1. What are the components of the environment?
Ans. The environment is made up of both biotic and abiotic components. Biotic components include all living things such as plants, animals, and microorganisms, while abiotic components include non-living things such as air, water, soil, and climate. These components are interconnected and interact with each other to form an ecosystem.
2. What are the levels of organizations in ecology?
Ans. Ecology is the study of how organisms interact with each other and their environment. The levels of organization in ecology are as follows: 1. Individual level: This refers to the study of a single organism and its interactions with the environment. 2. Population level: This refers to the study of a group of individuals of the same species living in the same area and their interactions with each other and the environment. 3. Community level: This refers to the study of all the living organisms in a particular area and their interactions with each other and the environment. 4. Ecosystem level: This refers to the study of all the living and non-living components of an area and their interactions with each other. 5. Biosphere level: This refers to the study of the entire planet and all its ecosystems.

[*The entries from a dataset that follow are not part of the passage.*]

(** * OrdersHelper: order lifecycle, payment recording, rating and file names

    A shallow embedding of the [OrdersHelper] class of the order back end.
    JavaScript values are modelled as follows.

    - A string is the list of its code units ([str]), taken in the range of
      Latin-1; [length], [split], [join], [slice] and [concat] act on that
      list as the [String.prototype] and [Array.prototype] methods of the
      same name do.
    - Integers that the code compares or subtracts are in [Z].  A rating is
      a binary64 number ([number]), and the running average is computed with
      the rounding of IEEE 754, as [*], [+] and [/] do.  Prices and
      discounts are stored and read back, never computed with; they are
      carried as rationals ([Q]).
    - [undefined] and [null] are [None]; reading a property of [None] throws
      [TypeError].
    - The relational store is a record of tables, every table the list of its
      rows in insertion order.  [findOne] returns the first row that matches,
      [create] appends a row with a fresh primary key, [update] rewrites the
      matching rows in place.
    - The calls of a function run one after the other.  A statement is part
      of a transaction when [{ transaction: t }] is in its options argument;
      every other statement, one that passes [t] an argument too late
      included, runs outside: it reads and writes what is committed and does
      not see the rows of the transaction.  When the callback rejects, the
      writes of the transaction are undone and those made outside stay.
    - Whether a deadline is a date that the store accepts is not decided by
      the sources: it is a parameter of [revisionRequest]. *)

From Stdlib Require Import Ascii String DecimalString ZArith QArith SpecFloat Bool
  Lia List.
Import ListNotations.

Local Open Scope Z_scope.

(* ===================================================================== *)
(** * JavaScript strings, arrays and completions                          *)
(* ===================================================================== *)

Module Js.

(** A string, as the list of its code units. *)
Definition str := list ascii.

(** A string literal of the source. *)
Definition lit (s : string) : str := list_ascii_of_string s.

Definition dot : ascii := "."%char.

(** [s.length] and [a.length]. *)
Definition len {A : Type} (l : list A) : Z := Z.of_nat (length l).

Definition str_eqb (a b : str) : bool :=
  if list_eq_dec ascii_dec a b then true else false.

(** What a call throws.  [Error cause] is [new Error(cause)]; [StoreError] is
    the rejection of a statement that the store refuses. *)
Inductive exn : Type :=
| TypeError : exn
| StoreError : exn
| Error (cause : exn) : exn.

(** The completion of a call: a value, or an exception. *)
Inductive result (A : Type) : Type :=
| Ok (a : A) : result A
| Throw (e : exn) : result A.
Arguments Ok {A} a.
Arguments Throw {A} e.

(** [s.split(sep)] for a one-character separator: never empty. *)
Fixpoint split (sep : ascii) (s : str) : list str :=
  match s with
  | [] => [[]]
  | c :: rest =>
      if Ascii.eqb c sep then [] :: split sep rest
      else match split sep rest with
           | [] => [[c]]
           | seg :: segs => (c :: seg) :: segs
           end
  end.

(** [a.join(sep)]. *)
Fixpoint join (sep : str) (a : list str) : str :=
  match a with
  | [] => []
  | [s] => s
  | s :: rest => s ++ sep ++ join sep rest
  end.

(** [a[i]]: [undefined] out of range. *)
Definition index {A : Type} (a : list A) (i : Z) : option A :=
  if i <? 0 then None else nth_error a (Z.to_nat i).

(** The array after [a.pop()]. *)
Definition pop {A : Type} (a : list A) : list A := removelast a.

(** A relative index of [slice], clamped into [0 .. n]. *)
Definition clamp (n i : Z) : Z :=
  if i <? 0 then Z.max (n + i) 0 else Z.min i n.

(** [s.slice(start, end)]. *)
Definition slice {A : Type} (s : list A) (start stop : Z) : list A :=
  let n := len s in
  let from := clamp n start in
  let to := clamp n stop in
  firstn (Z.to_nat (to - from)) (skipn (Z.to_nat from) s).

(** [s.concat(a, b)]. *)
Definition concat (s a b : str) : str := s ++ a ++ b.

(** [c.toLowerCase()] on a code unit: the letters A to Z, and the capital
    letters of Latin-1 (192 to 222, the multiplication sign 215 apart). *)
Definition lower_char (c : ascii) : ascii :=
  let n := nat_of_ascii c in
  if ((Nat.leb 65 n && Nat.leb n 90)
      || (Nat.leb 192 n && Nat.leb n 222 && negb (Nat.eqb n 215)))%bool
  then ascii_of_nat (n + 32) else c.

Definition toLowerCase (s : str) : str := map lower_char s.

(** A number is a binary64 float: 53 bits of precision, exponents below
    1024.  [*], [+] and [/] round to nearest, ties to even. *)
Definition number : Type := spec_float.

Definition num_mul : number -> number -> number := SFmul 53 1024.
Definition num_add : number -> number -> number := SFadd 53 1024.
Definition num_div : number -> number -> number := SFdiv 53 1024.

(** The number that an integer is, [a.length] among them. *)
Definition Number_of_Z (n : Z) : number := binary_normalize 53 1024 n 0 false.

(** The rational that a finite number is, in lowest terms. *)
Definition exact (x : number) : option Q :=
  match x with
  | S754_zero _ => Some 0%Q
  | S754_finite s m e =>
      Some (Qred (inject_Z (cond_Zopp s (Zpos m)) * (2 # 1) ^ e))%Q
  | S754_infinity _ | S754_nan => None
  end.

End Js.

Import Js.

(* ===================================================================== *)
(** * The file name formatter                                             *)
(* ===================================================================== *)

Definition MAX_ORIGINAL_NAME_LENGTH : Z := 50.

(** [OrdersHelper.originalNameFormatter].  [fileName] and [fileExtension]
    are [undefined] when the array read that defines them is out of range;
    [fileExtension.length] and [fileName.slice] then throw. *)
Definition originalNameFormatter (originalName : str) : result str :=
  let ORIGINAL_NAME_LENGTH := len originalName in
  if ORIGINAL_NAME_LENGTH >? MAX_ORIGINAL_NAME_LENGTH then
    let SPLIT_FILE_NAME := split dot originalName in
    let '(fileName, fileExtension) :=
      if len SPLIT_FILE_NAME >? 2 then
        (Some (join [dot] (pop SPLIT_FILE_NAME)),
         index (split dot originalName) (len SPLIT_FILE_NAME - 1))
      else
        (index (split dot originalName) 0,
         index (split dot originalName) 1) in
    match fileExtension with
    | None => Throw TypeError
    | Some fileExtension =>
        let remainingNameLength := MAX_ORIGINAL_NAME_LENGTH - len fileExtension in
        match fileName with
        | None => Throw TypeError
        | Some fileName =>
            Ok (concat (slice fileName 0 (remainingNameLength - 1)) [dot] fileExtension)
        end
    end
  else Ok originalName.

3. What is the importance of studying ecology?
Ans. Studying ecology is important for many reasons. It helps us understand how living organisms interact with each other and their environment. This knowledge can then be applied to conservation efforts, sustainable resource management, and the prevention of environmental problems such as climate change. Ecology also helps us understand how human activities impact the environment and how we can reduce our negative impact.
4. What is the difference between biotic and abiotic components of the environment?
Ans. Biotic components of the environment refer to all living things such as plants, animals, and microorganisms. Abiotic components of the environment refer to all non-living things such as air, water, soil, and climate. While biotic components are dependent on abiotic components for survival, abiotic components do not require biotic components to exist. Both biotic and abiotic components are interconnected and interact with each other to form an ecosystem.
5. How does the study of ecology relate to the UPSC exam?
Ans. The UPSC exam includes questions on a wide range of topics including ecology. Understanding ecology and the levels of organization in ecosystems is important for various aspects of the exam such as the environment and ecology section of the preliminary exam and the geography section of the mains exam. Additionally, knowledge of ecology is important in general to understand various environmental issues that are relevant to the exam.